On Fri, Jun 1, 2012 at 1:21 PM, Béria Lima beria.lima@wikimedia.pt wrote:
- I suggest to you that distilling the gendergap issue down to "pro-porn
culture" when participants in the WikiWomen camp don't even rate this issue in its top 10, and the majority of women participating in discussion over the last few days are saying that it might be an issue but it's not the big issue, is pretty much a classic example of shouting over the voices of women who disagree with your focus.
+1
And for what its worth, WWC girls have no problem discussing sex, porn or male genitalia (we did spend more than 20 min laughing about the lies that europeans tell in studies like the one who originate this: http://alphadesigner.com/blog/europe-according-penis-size/ (which clearly states that French and Hungarians like to tell big fat lies ;) ) and the people who can peform autocoitus. So isn't that big of a issue. (and the map also shows that :-D )
+2 . I'd really like to blank those two pictures out of my brain forever. Curiosity is an evil thing, What session was that where we derailed it by talking about those things? Was it the methodology one?
Anyway, on our reasons why we felt women did not contribute, http://commons.wikimedia.org/wiki/File:WikiWomenCamp_day_1_by_Laura_Hale_%28... my group's mind map. http://commons.wikimedia.org/wiki/File:WikiWomenCamp_day_1_068.jpg was the big group reasons.

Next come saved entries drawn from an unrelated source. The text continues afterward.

Definition persistentNamespaceDeltaLocked (nextNodeID : Z) (saved : Z -> option persistentImageNode)
    (dirty : gset Z) (state : option persistentImageState) (p : option persistentImagePending)
  : option persistentImageDelta :=
  (fun delta => delta <| dNodes := withoutDirtyData dirty state <$> dNodes delta |>) <$>
    persistentDeltaLocked nextNodeID saved p.

Definition clearNamespacePending (dirty : gset Z) (p : option persistentImagePending) : option persistentImagePending :=
  match p with
  | None => None
  | Some pending =>
      let dirty := dirty ∖ pDeleted pending in
      if bool_decide (dirty = ∅) then None else Some (mkPending dirty ∅ ∅ ∅)
  end.

Abbreviation dirKind := ([100; 105; 114] : bytes).

(** The delta of one file's fsync; [imageNode id] is what would be saved for a live node.  The
    pending whiteouts are taken in the map's order, which the code leaves open. *)
Definition persistentFileDeltaLocked (nextNodeID : Z) (imageNode : Z -> option persistentImageNode)
    (state : option persistentImageState) (p : option persistentImagePending) (nodeID : Z)
  : option persistentImageDelta :=
  let bare n := n <| Entries := [] |> <| Whiteouts := [] |> in
  match imageNode nodeID with
  | None => None
  | Some node =>
      if bool_decide (Kind node = dirKind) then None
      else
        let saved := bare node in
        let preserved := mkDelta 1 0 nextNodeID false [saved <| PreserveNamespace := true |>] [] [] [] in
        match durableNode state nodeID, p with
        | Some _, _ => Some preserved
        | None, None => Some preserved
        | None, Some pending =>
            let selected := filter (fun kv => doInode kv.2 = nodeID) (pDirents pending) in
            if bool_decide (selected = ∅) then Some preserved
            else
              let dirents := (map_to_list selected).*2 in
              let whiteouts := (map_to_list (filter (fun kv => is_Some (selected !! kv.1)) (pWhiteouts pending))).*2 in
              let parents := elements (list_to_set (doParent <$> dirents) : gset Z) in
              Some (mkDelta 1 0 nextNodeID false
                (merge_sort nodeLe (saved :: omap (fun id => bare <$> imageNode id) parents))
                (if bool_decide (nodeID ∈ pDeleted pending) then [nodeID] else [])
                (merge_sort opLe dirents) whiteouts)
        end
  end.

Definition clearFilePending (nodeID : Z) (committedCreation : bool) (p : option persistentImagePending)
  : option persistentImagePending :=
  match p with
  | None => None
  | Some pending =>
      let created := filter (fun kv => doInode kv.2 = nodeID) (pDirents pending) in
      let pending :=
        if committedCreation
        then pending <| pDirents := pDirents pending ∖ created |> <| pWhiteouts := filter (fun kv => created !! kv.1 = None) (pWhiteouts pending) |>
                     <| pDeleted := pDeleted pending ∖ {[nodeID]} |>
        else pending in
      let keepNodeForNamespace :=
        negb committedCreation && (bool_decide (nodeID ∈ pDeleted pending) || negb (bool_decide (created = ∅))) in
      let pending := if keepNodeForNamespace then pending else pending <| pNodes := pNodes pending ∖ {[nodeID]} |> in
      if pendingEmpty pending then None else Some pending
  end.

(** * The abstract namespace: nodes by number, directories as maps *)

Record nodeView := mkView { meta : persistentImageNode; names : gmap bytes Z; hidden : gset bytes }.

Definition viewNode (n : persistentImageNode) : nodeView :=
  mkView (n <| Entries := [] |> <| Whiteouts := [] |>) (entryMap (Entries n)) (whiteoutSet (Whiteouts n)).

Definition view (s : persistentImageState) : gmap Z nodeView := viewNode <$> nodeMap (Nodes s).

Definition specUpdate (v : gmap Z nodeView) (u : persistentImageNode) : gmap Z nodeView :=
  <[ID u := match v !! ID u with
            | Some old => mkView (meta (viewNode (mergeNode (Some (meta old)) u))) (names old) (hidden old)
            | None => viewNode (mergeNode None u)
            end]> v.

Definition namesAfter (ops : list persistentImageDirentOp) (id : Z) (m : gmap bytes Z) : gmap bytes Z :=
  foldl (fun m op => if doParent op =? id then editEntries op m else m) m ops.

Definition hiddenAfter (ops : list persistentImageWhiteoutOp) (id : Z) (s : gset bytes) : gset bytes :=
  foldl (fun s op => if woParent op =? id then editWhiteouts op s else s) s ops.

(** The nodes a delta leaves, before its directory edits. *)
Definition specNodes (d : persistentImageDelta) (v : gmap Z nodeView) : gmap Z nodeView :=
  filter (fun kv => kv.1 ∉ Deleted d) (foldl specUpdate v (dNodes d)).

Definition specDelta (d : persistentImageDelta) (v : gmap Z nodeView) : gmap Z nodeView :=
  map_imap (fun id n => Some (mkView (meta n) (namesAfter (Dirents d) id (names n)) (hiddenAfter (dWhiteouts d) id (hidden n))))
    (specNodes d v).

Definition parentsPresent (d : persistentImageDelta) (v : gmap Z nodeView) : Prop :=
  Forall (fun op => is_Some (specNodes d v !! doParent op)) (Dirents d) /\
  Forall (fun op => is_Some (specNodes d v !! woParent op)) (dWhiteouts d).

(** The lists are strictly ordered: by number, and by name. *)
Definition canonicalNode (n : persistentImageNode) : Prop :=
  StronglySorted (fun a b => stringLess (deName a) (deName b) = true) (Entries n) /\
  StronglySorted (fun a b => stringLess a b = true) (Whiteouts n).

Definition canonical (s : persistentImageState) : Prop :=
  StronglySorted (fun a b => ID a < ID b) (Nodes s) /\ Forall canonicalNode (Nodes s).

(** * Maps from lists and back *)

#[export] Instance nodeLe_total : Total nodeLe.
Proof. intros a b. unfold nodeLe. lia. Qed.
#[export] Instance nodeLe_trans : Transitive nodeLe.
Proof. intros a b c. unfold nodeLe. lia. Qed.
#[export] Instance direntLe_total : Total direntLe.
Proof. intros a b. apply stringLe_total. Qed.
#[export] Instance direntLe_trans : Transitive direntLe.
Proof. intros a b c. apply stringLe_trans. Qed.

Section Keyed.
Context {K V A : Type} `{Countable K} (f : A -> K) (g : A -> V).

Definition keyMap (l : list A) : gmap K V := foldl (fun m x => <[f x := g x]> m) ∅ l.

Lemma keyMap_list_to_map l : keyMap l = list_to_map ((fun x => (f x, g x)) <$> reverse l).
Proof.
  unfold keyMap. induction l as [|x l IH] using rev_ind; [done|].
  rewrite foldl_app, reverse_snoc. cbn. by rewrite IH.
Qed.

Lemma keyMap_perm (m : gmap K V) l :
  map_to_list m ≡ₚ (fun x => (f x, g x)) <$> l -> keyMap l = m.
Proof. intros P. rewrite keyMap_list_to_map. symmetry. apply list_to_map_flip. by rewrite reverse_Permutation. Qed.
End Keyed.

Lemma entryMap_entryList m : entryMap (entryList m) = m.
Proof.
  apply (keyMap_perm deName deInode). unfold entryList. rewrite merge_sort_Permutation, <- list_fmap_compose.
  rewrite <- (list_fmap_id (map_to_list m)) at 1. erewrite list_fmap_ext; [done|]. by intros ? [].
Qed.

Lemma entryList_sorted m : StronglySorted (fun a b => stringLess (deName a) (deName b) = true) (entryList m).
Proof.
  apply (sorted_strict deName direntLe).
  - intros a b. apply stringLe_strict.
  - unfold entryList. rewrite merge_sort_Permutation, <- list_fmap_compose. apply NoDup_fst_map_to_list.
  - apply StronglySorted_merge_sort; apply _.
Qed.

Lemma whiteoutSet_whiteoutList s : whiteoutSet (whiteoutList s) = s.
Proof.
  unfold whiteoutSet, whiteoutList. apply set_eq. intros x.
  by rewrite elem_of_list_to_set, merge_sort_Permutation, elem_of_elements.
Qed.

Lemma whiteoutList_sorted s : StronglySorted (fun a b => stringLess a b = true) (whiteoutList s).
Proof.
  apply (sorted_strict id stringLe).
  - intros a b. apply stringLe_strict.
  - rewrite list_fmap_id. unfold whiteoutList. rewrite merge_sort_Permutation. apply NoDup_elements.
  - apply StronglySorted_merge_sort; apply _.
Qed.

Definition keyed (m : gmap Z persistentImageNode) : Prop := map_Forall (fun k n => ID n = k) m.

Lemma keyed_values m : keyed m -> (fun n => (ID n, n)) <$> (map_to_list m).*2 = map_to_list m.
Proof.
  intros Hm. rewrite <- list_fmap_compose. rewrite <- (list_fmap_id (map_to_list m)) at 2.
  apply list_fmap_ext. intros i [k n] E. apply list_elem_of_lookup_2, elem_of_map_to_list in E.
  cbn. by rewrite (Hm k n E).
Qed.

Lemma nodeMap_nodeList m : keyed m -> nodeMap (nodeList m) = m.
Proof.
  intros Hm. apply (keyMap_perm ID (fun n => n)). unfold nodeList. by rewrite merge_sort_Permutation, keyed_values.
Qed.

Lemma nodeList_sorted m : keyed m -> StronglySorted (fun a b => ID a < ID b) (nodeList m).
Proof.
  intros Hm. apply (sorted_strict ID nodeLe).
  - unfold nodeLe. lia.
  - unfold nodeList. rewrite merge_sort_Permutation.
    replace (ID <$> (map_to_list m).*2) with (map_to_list m).*1; [apply NoDup_fst_map_to_list|].
    rewrite <- (keyed_values m Hm) at 1. by rewrite <- list_fmap_compose.
  - apply StronglySorted_merge_sort; apply _.
Qed.

Lemma elem_of_nodeList m n : n ∈ nodeList m <-> exists k, m !! k = Some n.
Proof.
  unfold nodeList. rewrite merge_sort_Permutation, list_elem_of_fmap. split.
  - intros ([k n'] & -> & E). exists k. by apply elem_of_map_to_list.
  - intros (k & E). exists (k, n). by rewrite elem_of_map_to_list.
Qed.

Lemma nodeMap_keyed l : keyed (nodeMap l).
Proof.
  unfold nodeMap. induction l as [|x l IH] using rev_ind; [apply map_Forall_empty|].
  rewrite foldl_app. cbn. by apply map_Forall_insert_2.
Qed.

(** * Directory edits *)

Section Edits.
Context {A : Type} (key : A -> Z) (edit : A -> persistentImageNode -> persistentImageNode) (err : Z -> stateError).
Context (edit_ID : forall a n, ID (edit a n) = ID n).

Definition applyEdit (m : gmap Z persistentImageNode) (a : A) : result stateError (gmap Z persistentImageNode) :=
  match m !! key a with
  | None => Err (err (key a))
  | Some n => Ok (<[ID (edit a n) := edit a n]> m)
  end.

Definition editAll (ops : list A) (id : Z) (n : persistentImageNode) : persistentImageNode :=
  foldl (fun n op => if key op =? id then edit op n else n) n ops.

Lemma editAll_ID ops id n : ID (editAll ops id n) = ID n.
Proof.
  unfold editAll. revert n. induction ops as [|op ops IH]; intros n; [done|]. cbn.
  destruct (key op =? id); rewrite IH; [apply edit_ID|done].
Qed.

Lemma editAll_keyed ops m : keyed m -> keyed (map_imap (fun id n => Some (editAll ops id n)) m).
Proof.
  intros Hm k n E. rewrite map_lookup_imap in E. destruct (m !! k) as [n'|] eqn:En; [|done].
  injection E as <-. rewrite editAll_ID. by apply Hm.
Qed.

Lemma eachOp_ok ops : forall m, keyed m -> Forall (fun op => is_Some (m !! key op)) ops ->
  eachOp applyEdit m ops = Ok (map_imap (fun id n => Some (editAll ops id n)) m).
Proof.
  induction ops as [|a ops IH]; intros m Hm F.
  { cbn. f_equal. apply map_eq. intros k. rewrite map_lookup_imap. by destruct (m !! k). }
  apply Forall_cons in F as [[n En] F]. cbn [eachOp].
  replace (applyEdit m a) with (@Ok stateError _ (<[ID (edit a n) := edit a n]> m)) by (unfold applyEdit; by rewrite En). cbn.
  rewrite edit_ID, (Hm _ _ En). rewrite IH.
  - f_equal. apply map_eq. intros k. rewrite !map_lookup_imap. destruct (decide (k = key a)) as [->|Hk].
    + rewrite lookup_insert_eq, En. cbn. by rewrite Z.eqb_refl.
    + rewrite lookup_insert_ne by done. destruct (m !! k); [|done]. cbn.
      by rewrite (proj2 (Z.eqb_neq _ _)) by congruence.
  - apply map_Forall_insert_2; [|done]. rewrite edit_ID. by apply Hm.
  - eapply Forall_impl; [exact F|]. intros op Hop. rewrite lookup_insert_is_Some'. by right.
Qed.

Lemma eachOp_err ops : forall m, keyed m -> ~ Forall (fun op => is_Some (m !! key op)) ops ->
  exists id, id ∈ key <$> ops /\ eachOp applyEdit m ops = Err (err id).
Proof.
  induction ops as [|a ops IH]; intros m Hm F; [by destruct F|].
  cbn [eachOp]. destruct (applyEdit m a) as [m'|e|] eqn:Ea; unfold applyEdit in Ea;
    destruct (m !! key a) as [n|] eqn:En; simplify_eq.
  - cbn. rewrite edit_ID, (Hm _ _ En). destruct (IH (<[key a := edit a n]> m)) as (id & Hid & E).
    + apply map_Forall_insert_2; [|done]. rewrite edit_ID. by apply Hm.
    + contradict F. constructor; [by eexists|]. eapply Forall_impl; [exact F|]. intros op.
      rewrite lookup_insert_is_Some. intros [<-|[_ ?]]; [by eexists|done].
    + exists id. split; [set_solver|done].
  - exists (key a). split; [set_solver|done].
Qed.
End Edits.

Definition editDirent (op : persistentImageDirentOp) (n : persistentImageNode) : persistentImageNode :=
  n <| Entries := entryList (editEntries op (entryMap (Entries n))) |>.

Definition editWhiteout (op : persistentImageWhiteoutOp) (n : persistentImageNode) : persistentImageNode :=
  n <| Whiteouts := whiteoutList (editWhiteouts op (whiteoutSet (Whiteouts n))) |>.

Lemma view_editDirents ops id n :
  viewNode (editAll doParent editDirent ops id n) =
  mkView (meta (viewNode n)) (namesAfter ops id (entryMap (Entries n))) (whiteoutSet (Whiteouts n)).
Proof.
  unfold editAll, namesAfter. revert n. induction ops as [|op ops IH]; intros n; [done|]. cbn [foldl].
  destruct (doParent op =? id); [|apply IH]. rewrite IH. cbn. by rewrite entryMap_entryList.
Qed.

Lemma view_editWhiteouts ops id n :
  viewNode (editAll woParent editWhiteout ops id n) =
  mkView (meta (viewNode n)) (entryMap (Entries n)) (hiddenAfter ops id (whiteoutSet (Whiteouts n))).
Proof.
  unfold editAll, hiddenAfter. revert n. induction ops as [|op ops IH]; intros n; [done|]. cbn [foldl].
  destruct (woParent op =? id); [|apply IH]. rewrite IH. cbn. by rewrite whiteoutSet_whiteoutList.
Qed.

Lemma view_updates l : forall m, viewNode <$> foldl applyNode m l = foldl specUpdate (viewNode <$> m) l.
Proof.
  induction l as [|u l IH]; intros m; [done|]. cbn [foldl]. rewrite IH. f_equal.
  unfold applyNode, specUpdate. rewrite fmap_insert, lookup_fmap. f_equal.
  destruct (m !! ID u) as [o|]; [|done]. cbn. by destruct (PreserveNamespace u).
Qed.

Our group broadly categorised why women did not participate as: Personal, Environmental, Community. One group discussed low self esteem and lack of confidence, cultural conditioning to not question authority in the same way as another perspective. There were discussions about how different groups of women had different reasons why they did not participate. A woman in a rural area with less of an education is going to have different reasons for non-participation than a highly educated woman in an urban setting.
At one point, we discussed why women edit and why we continue to edit despite all the crap we have to deal with. I think ultimately this boiled down to the following: 1. We are bossy and stubborn. 2. We think what we're contributing matters and is important for a variety of reasons. (Almost none of which were "Knowledge should be free.") 3. Some of us come from cultures with a built in expectation that we will do work for free.
Lots of consensus that many of the issues as to why women do not contribute could be overcome IF we could correctly tap into motivation.
Another view was if we word the negative reasons why women would contribute, women come off badly. Women would contribute if only the interface was simple enough for them to use.